Bei Ausgrabungen in der Nähe des Aachener Doms sind Archäologen auf sieben menschliche Skelette gestoßen. Wahrscheinlich handelt es sich um Bestattungen auf einem Friedhof, der bis ins 19. Jahrhundert auf dem Münsterplatz an der Kathedrale genutzt wurde, wie die Stadt am Donnerstag mitteilte.
Die Forscher graben auf dem Platz derzeit auf der Fläche von zwei Baumscheiben, die demnächst neu bepflanzt werden sollen. Stadtarchäologe Andreas Schaub rechnet mit weiteren Funden – auch aus Mittelalter und Römerzeit.

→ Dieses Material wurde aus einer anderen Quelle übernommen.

(* ===== verification/Raffle.v ===== *)
(** * Raffle: the draw

    [raffleStrategy] of [raffle_support.go] and [strategy_usecase.go]: the chain, then
    the rule tree of the drawn award, then the award the user sees. *)
From Stdlib Require Import ZArith Lia List Ascii String.
From stdpp Require Import base gmap strings list numbers.
From S2P Require Import Prelude GoLib Model Env Mem StrategyRepo Demo Armory RuleTree RuleChain.
Open Scope Z_scope.

Section Raffle.
Context {S : Type} `{StrategyRepo S} `{EnvOps S}.

(** [fuel] bounds the rounds of the tree's loop. *)
Definition raffleRuleTree (fuel : nat) (userID : string) (strategyID awardID : Z)
    : M S treeStrategyAward :=
  let! ruleModel := QueryStrategyRuleModel strategyID awardID in
  if String.eqb ruleModel "" then ret (mkTreeStrategyAward awardID "")
  else
    let! ruleTree := attempt (QueryRuleTree ruleModel) in
    match ruleTree with
    | inl (Some tree) =>
        let! engine := newDecisionTreeEngine (Some tree) in
        process fuel engine strategyID awardID
    | _ => panic ("存在抽奖策略配置的规则模型 Key，未在库表 rule_tree、rule_tree_node、rule_tree_line 配置对应的规则树信息 " ++ ruleModel)%string
    end.

Definition queryStrategyAwardList (strategyID : Z) : M S (list StrategyAward) :=
  QueryStrategyAwardList strategyID.

Definition queryAwardRuleWeightByActivityId (activityID : Z) : M S (list WeightBucket) :=
  let! strategyID := QueryStrategyIdByActivityId activityID in
  QueryAwardRuleWeight strategyID.

Definition buildRaffleAward (strategyID awardID : Z) : M S RaffleAward :=
  let! strategyAward := QueryStrategyAward strategyID awardID in
  let! a := deref strategyAward in
  ret (mkRaffleAward (sa_AwardID a) (sa_AwardTitle a) (sa_Sort a)).

Definition PerformRaffle (fuel : nat) (factor : RaffleFactor)
    : M (list chain_cell * S) RaffleAward :=
  let! strategyAwardBefore := raffleLogicChain factor in
  if negb (String.eqb (lr_LogicModel strategyAwardBefore) RuleDefault) then
    in_repo (buildRaffleAward (rf_StrategyID factor) (lr_AwardID strategyAwardBefore))
  else
    let! strategyAwardAfter :=
      in_repo (raffleRuleTree fuel (rf_UserID factor) (rf_StrategyID factor)
                 (lr_AwardID strategyAwardBefore)) in
    in_repo (buildRaffleAward (rf_StrategyID factor) (ta_AwardID strategyAwardAfter)).

(** [StrategyUsecase]'s other methods. *)
Definition AssembleLotteryStrategy (strategyID : Z) : M S bool :=
  assembleLotteryStrategy strategyID.
Definition Usecase_QueryStrategyAwardList (strategyID : Z) : M S (list StrategyAward) :=
  queryStrategyAwardList strategyID.
Definition QueryAwardRuleWeightByActivityId (activityID : Z) : M S (list WeightBucket) :=
  queryAwardRuleWeightByActivityId activityID.
Definition Usecase_UpdateStrategyAwardStock (strategyID awardID : Z) : M S unit :=
  UpdateStrategyAwardStock strategyID awardID.
Definition AssembleLotteryStrategyByActivityId (activityID : Z) : M S bool :=
  let! strategyID := QueryStrategyIdByActivityId activityID in
  AssembleLotteryStrategy strategyID.
End Raffle.

(** The label of the raffle metric; [None] is [err == nil]. *)
Definition raffleResultFromErr (err : option gerr) : string :=
  match err with
  | None => "success"
  | Some e =>
      if errors_is (same_kratos ErrBlackListUser) e then "blacklist"
      else if errors_is (same_kratos ErrRuleTreeInvalid) e then "rule_invalid"
      else "error"
  end.

(** ** Properties *)
Section RaffleTheorems.
Context {S : Type} `{StrategyRepo S} `{EnvOps S}.

(** Where the awarded id comes from. *)
Inductive award_source (sid drawn : Z) (model : RuleChainName) : Z -> Prop :=
| from_chain : model <> RuleDefault -> award_source sid drawn model drawn
| from_draw : model = RuleDefault -> award_source sid drawn model drawn
| from_luck (treeName : string) (tree : RuleTree) (node : RuleTreeNode) x v luck :
    model = RuleDefault ->
    (exists s s' : S, QueryRuleTree treeName s = (Ret (Some tree), s')) ->
    rt_NodeMap tree !! RuleLuckAward = Some node ->
    Split (rn_RuleValue node) COLON = [x; v] -> ParseInt x = Ret luck ->
    award_source sid drawn model luck
| from_rootless (treeName : string) (tree : RuleTree) :
    model = RuleDefault ->
    (exists s s' : S, QueryRuleTree treeName s = (Ret (Some tree), s')) ->
    rt_TreeRootRuleNode tree = ""%string ->
    award_source sid drawn model 0.

Lemma raffleRuleTree_source fuel u sid drawn (s s' : S) a :
  raffleRuleTree fuel u sid drawn s = (Ret a, s') ->
  award_source sid drawn RuleDefault (ta_AwardID a).
Proof.
  unfold raffleRuleTree. intros E. apply bind_inv_ret in E as (m & s1 & E1 & E).
  destruct (String.eqb m ""); [injection E as <- <-; by apply from_draw|].
  apply bind_inv_ret in E as (rt & s2 & E2 & E). unfold attempt in E2.
  destruct (QueryRuleTree m s1) as [[ot|e|p] s3] eqn:Eq; [|by injection E2 as <- <-|done].
  injection E2 as <- <-. destruct ot as [tree|]; [|done].
  apply bind_inv_ret in E as (eng & s4 & E4 & E). unfold newDecisionTreeEngine in E4.
  destruct (rt_NodeMap tree !! rt_TreeRootRuleNode tree); [|done]. injection E4 as <- <-.
  apply process_loop_result in E as [[-> Hroot]|(k & node & Hn & [[_ ->]|(-> & x & Hs & Hx)])].
  - eapply from_rootless; eauto.
  - by apply from_draw.
  - eapply from_luck; eauto.
Qed.

(** The award a draw returns is read from the strategy's award table, for an id
    that the chain decided (blacklist or weight), that the default rule drew, or
    that is the luck award of a rule tree (a tree whose root is the empty name yields
    the id 0). *)
Theorem PerformRaffle_award (fuel : nat) (factor : RaffleFactor) cells (s : S) cells' s' award
    (Hfactory : factory_ok cells)
    (Hrun : PerformRaffle fuel factor (cells, s) = (Ret award, (cells', s'))) :
  exists lr s1 aid a s2,
    chain_result factor s = (Ret lr, s1) /\
    award_source (rf_StrategyID factor) (lr_AwardID lr) (lr_LogicModel lr) aid /\
    QueryStrategyAward (rf_StrategyID factor) aid s2 = (Ret (Some a), s') /\
    award = mkRaffleAward (sa_AwardID a) (sa_AwardTitle a) (sa_Sort a).
Proof.
  unfold PerformRaffle in Hrun. apply bind_inv_ret in Hrun as (lr & [c1 s1] & E1 & Hrun).
  destruct (chain_of_run _ _ _ _ _ _ Hfactory E1) as (Hc & _).
  assert (Hb : forall aid st st', in_repo (buildRaffleAward (rf_StrategyID factor) aid) st = (Ret award, st') ->
    exists a, QueryStrategyAward (rf_StrategyID factor) aid st.2 = (Ret (Some a), st'.2) /\
      award = mkRaffleAward (sa_AwardID a) (sa_AwardTitle a) (sa_Sort a)).
  { intros aid st st' E. unfold in_repo, buildRaffleAward, bind in E.
    destruct (QueryStrategyAward _ aid st.2) as [[[a|]|e|p] s3]; try done.
    injection E as <- <-. eauto. }
  destruct (String.eqb_spec (lr_LogicModel lr) RuleDefault) as [Hm|Hm]; simpl in Hrun.
  - apply bind_inv_ret in Hrun as (ta & [c2 s2] & E2 & Hrun).
    unfold in_repo in E2. simpl in E2.
    destruct (raffleRuleTree _ _ _ _ s1) as [r3 s3] eqn:E3. injection E2 as -> <- <-.
    apply Hb in Hrun as (a & Ha & ->). simpl in Ha.
    exists lr, s1, (ta_AwardID ta), a, s3. split_and!; [done| |done|done].
    rewrite Hm. by apply raffleRuleTree_source in E3.
  - apply Hb in Hrun as (a & Ha & ->). simpl in Ha.
    exists lr, s1, (lr_AwardID lr), a, s1. split_and!; try done. by apply from_chain.
Qed.
End RaffleTheorems.

(** ** Witnesses *)

(** Alice draws award 102, whose stock is gone, and gets the luck award 103; Bob has
    5000 draws, so the weight rule draws him award 102. *)
Example demo_raffles :
  (PerformRaffle 3 (demo_factor "alice") (newLogicFactory,
     ds_set_stock ∅ [] demo_assembled)).1 = Ret (mkRaffleAward 103 "award" 103) /\
  (PerformRaffle 3 (demo_factor "bob") (newLogicFactory, demo_assembled)).1
    = Ret (mkRaffleAward 102 "award" 102).
Proof. vm_compute. split; reflexivity. Qed.

Lemma PerformRaffle_award_witness :
  exists lr (s1 : DemoState) aid a (s2 : DemoState),
    chain_result (demo_factor "bob") demo_assembled = (Ret lr, s1) /\
    award_source (S := DemoState) 1 (lr_AwardID lr) (lr_LogicModel lr) aid /\
    QueryStrategyAward 1 aid s2
      = (Ret (Some a), (PerformRaffle 3 (demo_factor "bob") (newLogicFactory, demo_assembled)).2.2) /\
    mkRaffleAward 102 "award" 102 = mkRaffleAward (sa_AwardID a) (sa_AwardTitle a) (sa_Sort a).
Proof.
  apply (PerformRaffle_award 3 (demo_factor "bob") newLogicFactory demo_assembled
    (PerformRaffle 3 (demo_factor "bob") (newLogicFactory, demo_assembled)).2.1
    (PerformRaffle 3 (demo_factor "bob") (newLogicFactory, demo_assembled)).2.2
    (mkRaffleAward 102 "award" 102)).
  - reflexivity.
  - vm_compute. reflexivity.
Defined.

Die gefundenen Skelette werden laut Stadt nun Grab für Grab entnommen. Danach würden sie von der städtischen Archäologie gesäubert und inventarisiert, bevor sie an das Archiv des Landschaftsverbands Rheinland gingen. Die Funde könnten wichtige Erkenntnisse darüber liefern, wie die Aachener vor 300 bis 400 Jahren gelebt haben und wie ihr Gesundheitszustand war.
Mauerreste und Römerthermen
Neben den Skeletten wurden den Angaben zufolge auch Mauerreste der sogenannten "Münsterimmunität" entdeckt. Die Einfriedung gehöre zu einem ehemaligen Rechtsbezirk am Dom. Die Forscher hätten sie ursprünglich einige Meter weiter südlich vermutet.
Die Grabungen in dem archäologisch wenig erforschten Bereich seien aktuell auf einer Tiefe von 60 bis 70 Zentimetern angelangt. Geplant sei eine Grabungstiefe von rund 1,50 Metern. "Ich gehe ganz stark davon aus, dass wir Reste der römischen Therme finden, wenn wir noch tiefer gehen", erklärte Schaub.
Am Münsterplatz lagen laut Forschern die größten römischen Heilthermen der Stadt. Wie lange die Grabungen noch andauern, sei unklar. Schaub rechnet mit rund drei Monaten.